Worrying during pregnancy is completely normal. So much about pregnancy is unknown and out of your control (yet happening in your own body)! But when worrying takes over to the point you can’t focus on anything else and get through your day, it’s time to take control. Here’s how:
1. Acknowledge your worry– don’t brush it under the rug. Figure out what about the situation you can control, and (here’s the hard part) find a way to come to terms with what you can’t change. For instance, while you can’t un-take any medications or hot baths you took before you knew you were pregnant, you can make sure your health care providers have all the information they need and make good choices going forward. While you can’t control screening test results, you can learn everything you can about the tests and your choices so you’ll be prepared if your worst fears really do come true.
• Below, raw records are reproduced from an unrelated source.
(* ===== verification/RbTreeRep.v ===== *)
(** * Red-black trees in memory

    What it means that the nodes of a [rb_state] form a tree: assertions of [SepLogic] on
    the nodes' words and pointers, for a whole tree and for a tree with a hole in it.  The
    operations on one place of a tree (a change of colour, a rotation, a pointer replaced)
    get rules that speak of trees only; the packing of colours and addresses into words
    does not show above this file. *)

From S2P Require Export SepLogic RbTree RbShape.

(** ** Words *)

Definition bit (c : colour) : Z := match c with Red => RB_RED | Black => RB_BLACK end.

Section words.
Context {A : Type} `{Countable A}.
Implicit Types (p x y : option A).

(** The word with the parent [p] and the colour [c]. *)
Definition word p (c : colour) : Z := ptr p + bit c.

Lemma ptr_quad p : ∃ q, ptr p = 4 * q ∧
  match q with Z.pos x => decode x | _ => None end = p.
Proof.
  destruct p as [a|]; simpl; [|by exists 0].
  exists (Z.pos (encode a)). by rewrite decode_encode.
Qed.

Lemma lor_low q b n : 0 ≤ n → 0 ≤ b < 2 ^ n → Z.lor (2 ^ n * q) b = 2 ^ n * q + b.
Proof.
  intros Hn Hb. rewrite Z.mul_comm -Z.shiftl_mul_pow2; [|done].
  symmetry. apply Z.add_nocarry_lor, Z.bits_inj'. intros m Hm.
  rewrite Z.land_spec Z.bits_0 Z.shiftl_spec; [|done].
  destruct (decide (m < n)); [by rewrite Z.testbit_neg_r; [|lia]|].
  destruct (decide (b = 0)) as [->|]; [by rewrite Z.bits_0 andb_false_r|].
  rewrite (Z.bits_above_log2 b); [by rewrite andb_false_r|lia|].
  enough (Z.log2 b < n) by lia. apply Z.log2_lt_pow2; lia.
Qed.

Lemma clear_low w n : 0 ≤ n → Z.land w (Z.lnot (Z.ones n)) = 2 ^ n * (w / 2 ^ n).
Proof.
  intros Hn. rewrite -Z.ldiff_land Z.ldiff_ones_r; [|done].
  by rewrite Z.shiftl_mul_pow2 ?Z.shiftr_div_pow2; [lia|..].
Qed.

Lemma keep_low w n : 0 ≤ n → Z.land w (Z.ones n) = w mod 2 ^ n.
Proof. apply Z.land_ones. Qed.

Lemma bit_range c : 0 ≤ bit c < 2.
Proof. by destruct c. Qed.

Lemma word_parent p c : of_ptr (Z.land (word p c) (Z.lnot 3)) = p.
Proof.
  destruct (ptr_quad p) as (q & Hq & Hd). pose proof (bit_range c).
  unfold word, of_ptr. change 3 with (Z.ones 2). rewrite (clear_low _ 2); [|done]. rewrite Hq.
  change (2 ^ 2) with 4. rewrite (Z.mul_comm 4 (_ / _)) Z.div_mul; [|done].
  rewrite Z.mul_comm Z.div_add_l; [|done]. by rewrite (Z.div_small (bit c)) ?Z.add_0_r; [|lia].
Qed.

Lemma word_color p c : Z.land (word p c) 1 = bit c.
Proof.
  destruct (ptr_quad p) as (q & Hq & _). pose proof (bit_range c).
  unfold word. change 1 with (Z.ones 1). rewrite (keep_low _ 1); [|done]. rewrite Hq.
  replace (4 * q + bit c) with (bit c + 2 * q * 2 ^ 1) by lia.
  by rewrite Z.mod_add ?Z.mod_small.
Qed.

Lemma word_set_parent p p' c : Z.lor (Z.land (word p c) 3) (ptr p') = word p' c.
Proof.
  destruct (ptr_quad p) as (q & Hq & _), (ptr_quad p') as (q' & Hq' & _).
  pose proof (bit_range c). unfold word. rewrite Hq Hq'. change 3 with (Z.ones 2).
  rewrite (keep_low _ 2); [|done]. change (2 ^ 2) with 4.
  rewrite (Z.add_comm (4 * q)) (Z.mul_comm 4 q) Z.mod_add; [|done].
  rewrite Z.mod_small; [|lia]. rewrite Z.lor_comm. apply (lor_low q' _ 2); lia.
Qed.

(** The parent's address goes into any word. *)
Lemma set_parent_parent p n : rb_parent (rb_set_parent p n) = p.
Proof.
  destruct (ptr_quad p) as (q & Hq & Hd). unfold rb_parent, rb_set_parent, with_parent_color, of_ptr. simpl.
  change 3 with (Z.ones 2). rewrite (keep_low _ 2); [|done]. rewrite (clear_low _ 2); [|done].
  rewrite Hq. change (2 ^ 2) with 4. pose proof (Z.mod_pos_bound (rb_parent_color n) 4 ltac:(lia)) as Hr.
  rewrite Z.lor_comm (lor_low q _ 2); [|lia..]. change (2 ^ 2) with 4.
  rewrite (Z.mul_comm 4 (_ / _)) Z.div_mul; [|done]. rewrite Z.mul_comm Z.div_add_l; [|done].
  by rewrite (Z.div_small (_ mod _)) ?Z.add_0_r; [|lia].
Qed.

Lemma word_clear_color p c : Z.land (word p c) (Z.lnot 1) = ptr p.
Proof.
  destruct (ptr_quad p) as (q & Hq & _). pose proof (bit_range c).
  unfold word. change 1 with (Z.ones 1). rewrite (clear_low _ 1); [|done]. rewrite Hq.
  change (2 ^ 1) with 2. replace (4 * q + bit c) with (2 * q * 2 + bit c) by lia.
  rewrite Z.div_add_l; [|done]. rewrite Z.div_small; lia.
Qed.

Lemma ptr_lor_bit p c : Z.lor (ptr p) (bit c) = word p c.
Proof.
  destruct (ptr_quad p) as (q & Hq & _). pose proof (bit_range c).
  unfold word. rewrite Hq. apply (lor_low q _ 2); lia.
Qed.

Lemma word_set_black p c : Z.lor (word p c) 1 = word p Black.
Proof.
  rewrite -ptr_lor_bit -Z.lor_assoc -(ptr_lor_bit p Black). by destruct c.
Qed.

Lemma word_inj p p' c c' : word p c = word p' c' → p = p' ∧ c = c'.
Proof.
  intros Hw. split; [by rewrite -(word_parent p c) Hw word_parent|].
  pose proof (word_color p c) as Hc. rewrite Hw word_color in Hc. by destruct c, c'.
Qed.

(** ** Nodes *)

(** The node with the parent [p], the colour [c], and the children [x] on the side [d] and
    [y] on the other. *)
Definition nd (d : side) (p : option A) (c : colour) (x y : option A) : rb_node A :=
  match d with
  | Lft => RbNode (word p c) y x
  | Rgt => RbNode (word p c) x y
  end.

Lemma nd_opp d p c x y : nd (opp d) p c x y = nd d p c y x.
Proof. by destruct d. Qed.
Lemma nd_parent d p c x y : rb_parent (nd d p c x y) = p.
Proof. destruct d; apply word_parent. Qed.
Lemma nd_color d p c x y : rb_color (nd d p c x y) = bit c.
Proof. destruct d; apply word_color. Qed.
Lemma nd_is_red d p c x y : rb_is_red (nd d p c x y) = bool_decide (c = Red).
Proof. unfold rb_is_red. rewrite nd_color. by destruct c. Qed.
Lemma nd_is_black d p c x y : rb_is_black (nd d p c x y) = bool_decide (c = Black).
Proof. unfold rb_is_black. rewrite nd_color. by destruct c. Qed.
Lemma nd_set_red d p c x y : rb_set_red (nd d p c x y) = nd d p Red x y.
Proof.
  destruct d; unfold rb_set_red, with_parent_color; simpl; rewrite word_clear_color;
    by rewrite /word Z.add_0_r.
Qed.
Lemma nd_set_black d p c x y : rb_set_black (nd d p c x y) = nd d p Black x y.
Proof. destruct d; unfold rb_set_black, with_parent_color; simpl; by rewrite word_set_black. Qed.
Lemma nd_set_parent d p p' c x y : rb_set_parent p' (nd d p c x y) = nd d p' c x y.
Proof. destruct d; unfold rb_set_parent, with_parent_color; simpl; by rewrite word_set_parent. Qed.
Lemma nd_set_color d p c c' x y : rb_set_color (bit c') (nd d p c x y) = nd d p c' x y.
Proof.
  destruct d; unfold rb_set_color, with_parent_color; simpl;
    by rewrite word_clear_color ptr_lor_bit.
Qed.
Lemma nd_child d p c x y : rb_child d (nd d p c x y) = x.
Proof. by destruct d. Qed.
Lemma nd_child_opp d p c x y : rb_child (opp d) (nd d p c x y) = y.
Proof. by destruct d. Qed.
Lemma nd_set_child d p c x y z : rb_set_child d z (nd d p c x y) = nd d p c z y.
Proof. by destruct d. Qed.
Lemma nd_set_child_opp d p c x y z : rb_set_child (opp d) z (nd d p c x y) = nd d p c x z.
Proof. by destruct d. Qed.
Lemma nd_fresh p : RbNode (ptr p) None None = nd Lft p Red None None.
Proof. simpl. by rewrite /word Z.add_0_r. Qed.
End words.

#[global] Arguments nd : simpl never.

#[export] Hint Rewrite @nd_parent @nd_color @nd_is_red @nd_is_black @nd_set_red @nd_set_black
  @nd_set_parent @nd_set_color @nd_child @nd_child_opp @nd_set_child @nd_set_child_opp
  @opp_opp : rb_nd.

(** ** Assertions *)

Section rep.
Context {A : Type} `{Countable A}.
Implicit Types (a b : A) (n : rb_node A) (t x y z : tree A) (k : list (frame A)) (p : option A)
  (d : side) (c : colour).

(** The memory as one map: a cell per node, and the cell of the root pointer. *)
Definition rb_cell : Type := rb_node A + option A.
#[export] Instance rb_model : HeapModel (rb_state A) (option A) rb_cell := λ s,
  <[None := inr (rs_root s)]> (kmap Some (inl <$> rs_nodes s)).

Notation rbprop := (hpropI (option A) rb_cell).

Definition node_at a (n : rb_node A) : rbprop := cell (Some a) (inl n).
Definition root_at p : rbprop := cell None (inr p).

Lemma flat_node (s : rb_state A) a n :
  flat s !! Some a = Some (inl n) ↔ rs_nodes s !! a = Some n.
Proof.
  unfold flat, rb_model. rewrite lookup_insert_ne // lookup_kmap lookup_fmap.
  destruct (rs_nodes s !! a); naive_solver.
Qed.

Lemma flat_root (s : rb_state A) p : flat s !! None = Some (inr p) ↔ rs_root s = p.
Proof. unfold flat, rb_model. rewrite lookup_insert_eq. naive_solver. Qed.

(** ** Operations on one cell *)

Lemma hwp_load a n (Q : rb_node A → rbprop) :
  node_at a n ∗ (node_at a n -∗ Q n) ⊢ hwp (load a) Q.
Proof. apply hwp_read. intros s Hs%flat_node. by rewrite /load Hs. Qed.

Lemma hwp_store a (n n' : rb_node A) (Q : unit → rbprop) :
  node_at a n ∗ (node_at a n' -∗ Q tt) ⊢ hwp (store a n') Q.
Proof.
  apply hwp_write. intros s _. eexists. split; [done|].
  unfold flat, rb_model. simpl. by rewrite fmap_insert kmap_insert insert_insert_ne.
Qed.

Lemma hwp_change a n (f : rb_node A → rb_node A) (Q : unit → rbprop) :
  node_at a n ∗ (node_at a (f n) -∗ Q tt) ⊢ hwp (change a f) Q.
Proof.
  iIntros "[Ha HQ]". iApply hwp_bind. iApply hwp_load. iFrame "Ha". iIntros "Ha".
  iApply hwp_store. iFrame.
Qed.

Lemma hwp_root p (Q : option A → rbprop) :
  root_at p ∗ (root_at p -∗ Q p) ⊢ hwp (gets rs_root) Q.
Proof. apply hwp_read. intros s <-%flat_root. done. Qed.

Lemma hwp_set_root (p p' : option A) (Q : unit → rbprop) :
  root_at p ∗ (root_at p' -∗ Q tt) ⊢ hwp (set_root p') Q.
Proof.
  apply hwp_write. intros s _. eexists. split; [done|].
  unfold flat, rb_model. simpl. by rewrite insert_insert_eq.
Qed.

Lemma hwp_deref a (Q : A → rbprop) : Q a ⊢ hwp (deref (Some a)) Q.
Proof. apply hwp_ret. Qed.

Lemma node_at_ne a b (n n' : rb_node A) : node_at a n ∗ node_at b n' ⊢ (⌜a ≠ b⌝ : rbprop).
Proof. rewrite /node_at cell_ne. iIntros (Hne). iPureIntro. naive_solver. Qed.

(** ** Trees *)

(** The nodes of [t], the parent of its root being [p]. *)
Fixpoint tree_rep p t : rbprop :=
  match t with
  | Leaf => emp
  | Node c l a r => node_at a (nd Lft p c (root_of l) (root_of r)) ∗
      tree_rep (Some a) l ∗ tree_rep (Some a) r
  end%I.

(** The nodes above a hole with [x] in it, and the root pointer. *)
Fixpoint ctx_rep (x : option A) k : rbprop :=
  match k with
  | [] => root_at x
  | Frame d c a s :: k =>
      node_at a (nd d (parent_of k) c x (root_of s)) ∗ tree_rep (Some a) s ∗ ctx_rep (Some a) k
  end%I.

(** The whole tree. *)
Definition whole t : rbprop := (tree_rep None t ∗ root_at (root_of t))%I.

Lemma tree_rep_mk p d c x a y : tree_rep p (mk d c x a y) ⊣⊢
  node_at a (nd d p c (root_of x) (root_of y)) ∗ tree_rep (Some a) x ∗ tree_rep (Some a) y.
Proof. destruct d; simpl; [done|]. by rewrite [(tree_rep _ y ∗ _)%I]comm. Qed.

Lemma rep_plug t k k0 : tree_rep (parent_of (k ++ k0)) t ∗ ctx_rep (root_of t) (k ++ k0) ⊣⊢
  tree_rep (parent_of k0) (plug t k) ∗ ctx_rep (root_of (plug t k)) k0.
Proof.
  revert t. induction k as [|[d c a s] k IH]; intros t; simpl; [done|].
  rewrite -IH tree_rep_mk root_mk. iSplit; iIntros "H"; iStopProof; [|].
  - iIntros "(Ht & Ha & Hs & Hk)". iFrame.
  - iIntros "((Ha & Ht & Hs) & Hk)". iFrame.
Qed.

Lemma whole_plug t k :
  whole (plug t k) ⊣⊢ tree_rep (parent_of k) t ∗ ctx_rep (root_of t) k.
Proof. rewrite -{2 3}(app_nil_r k) rep_plug. done. Qed.

Lemma whole_join t k : tree_rep (parent_of k) t ∗ ctx_rep (root_of t) k ⊢ whole (plug t k).
Proof. by rewrite whole_plug. Qed.

Lemma whole_at d c x a y k : whole (plug (mk d c x a y) k) ⊣⊢
  node_at a (nd d (parent_of k) c (root_of x) (root_of y)) ∗
  tree_rep (Some a) x ∗ tree_rep (Some a) y ∗ ctx_rep (Some a) k.
Proof. by rewrite whole_plug tree_rep_mk root_mk -!assoc. Qed.

(** A node that is owned apart is not in the tree. *)
Lemma node_not_in a n p t : node_at a n ∗ tree_rep p t ⊢ ⌜a ∉ inorder t⌝.
Proof.
  iInduction t as [|c l IHl b r IHr] forall (p); simpl; iIntros "[Ha Ht]"; [iPureIntro; set_solver|].
  iDestruct "Ht" as "(Hb & Hl & Hr)".
  iDestruct (node_at_ne with "[$Ha $Hb]") as %Hb.
  iDestruct ("IHl" with "[$Ha $Hl]") as %Hl. iDestruct ("IHr" with "[$Ha $Hr]") as %Hr.
  iPureIntro. set_solver.
Qed.

Lemma node_not_root a n p t : node_at a n ∗ tree_rep p t ⊢ ⌜root_of t ≠ Some a⌝.
Proof. rewrite node_not_in. iPureIntro. by intros Ha Ht%root_elem. Qed.
End rep.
2. If it seems like you have a whole bunch of different fears, all the time, try to write them down as they happen. Don’t Google your fear before you get medical advice—you risk making matters worse by getting biased or inaccurate information, scary pictures or horror stories. It’s better to feel like you’re asking your doctor a silly question (or 10) than let a blur on the ultrasound have you convinced for weeks that your baby has extra hands. If you have a specific fear, like that your baby will be born with problems or about some condition you read about, tell your health care provider exactly what it is that you’re worried about and ask directly if you have any reason to be concerned. Even if you know that you don’t need to worry, sometimes it’s nice to have it extra-confirmed.
3. Steer clear of medical dramas or birth reality shows on TV, which boost their ratings by being as dramatic and alarming as possible. Instead, watch something totally unrelated to pregnancy.
4. Try daily moderate exercise—try swimming, walking or a pregnancy yoga class, which can provide healthful benefits and help clear your mind and release stress hormones at the same time. You don’t need to go to extremes, just a consistent 30 minutes a day of brisk walking or swimming will have great benefits for your mind and body.
5. Take a childbirth or parenting class. A class will give you a safe space to ask questions, talk to other parents and work through concerns.
Finally, if you just can’t stop thinking about scary things, talk to your health care provider. He or she can help you work through your fears and put them perspective, and help you find a therapist or other expert if necessary.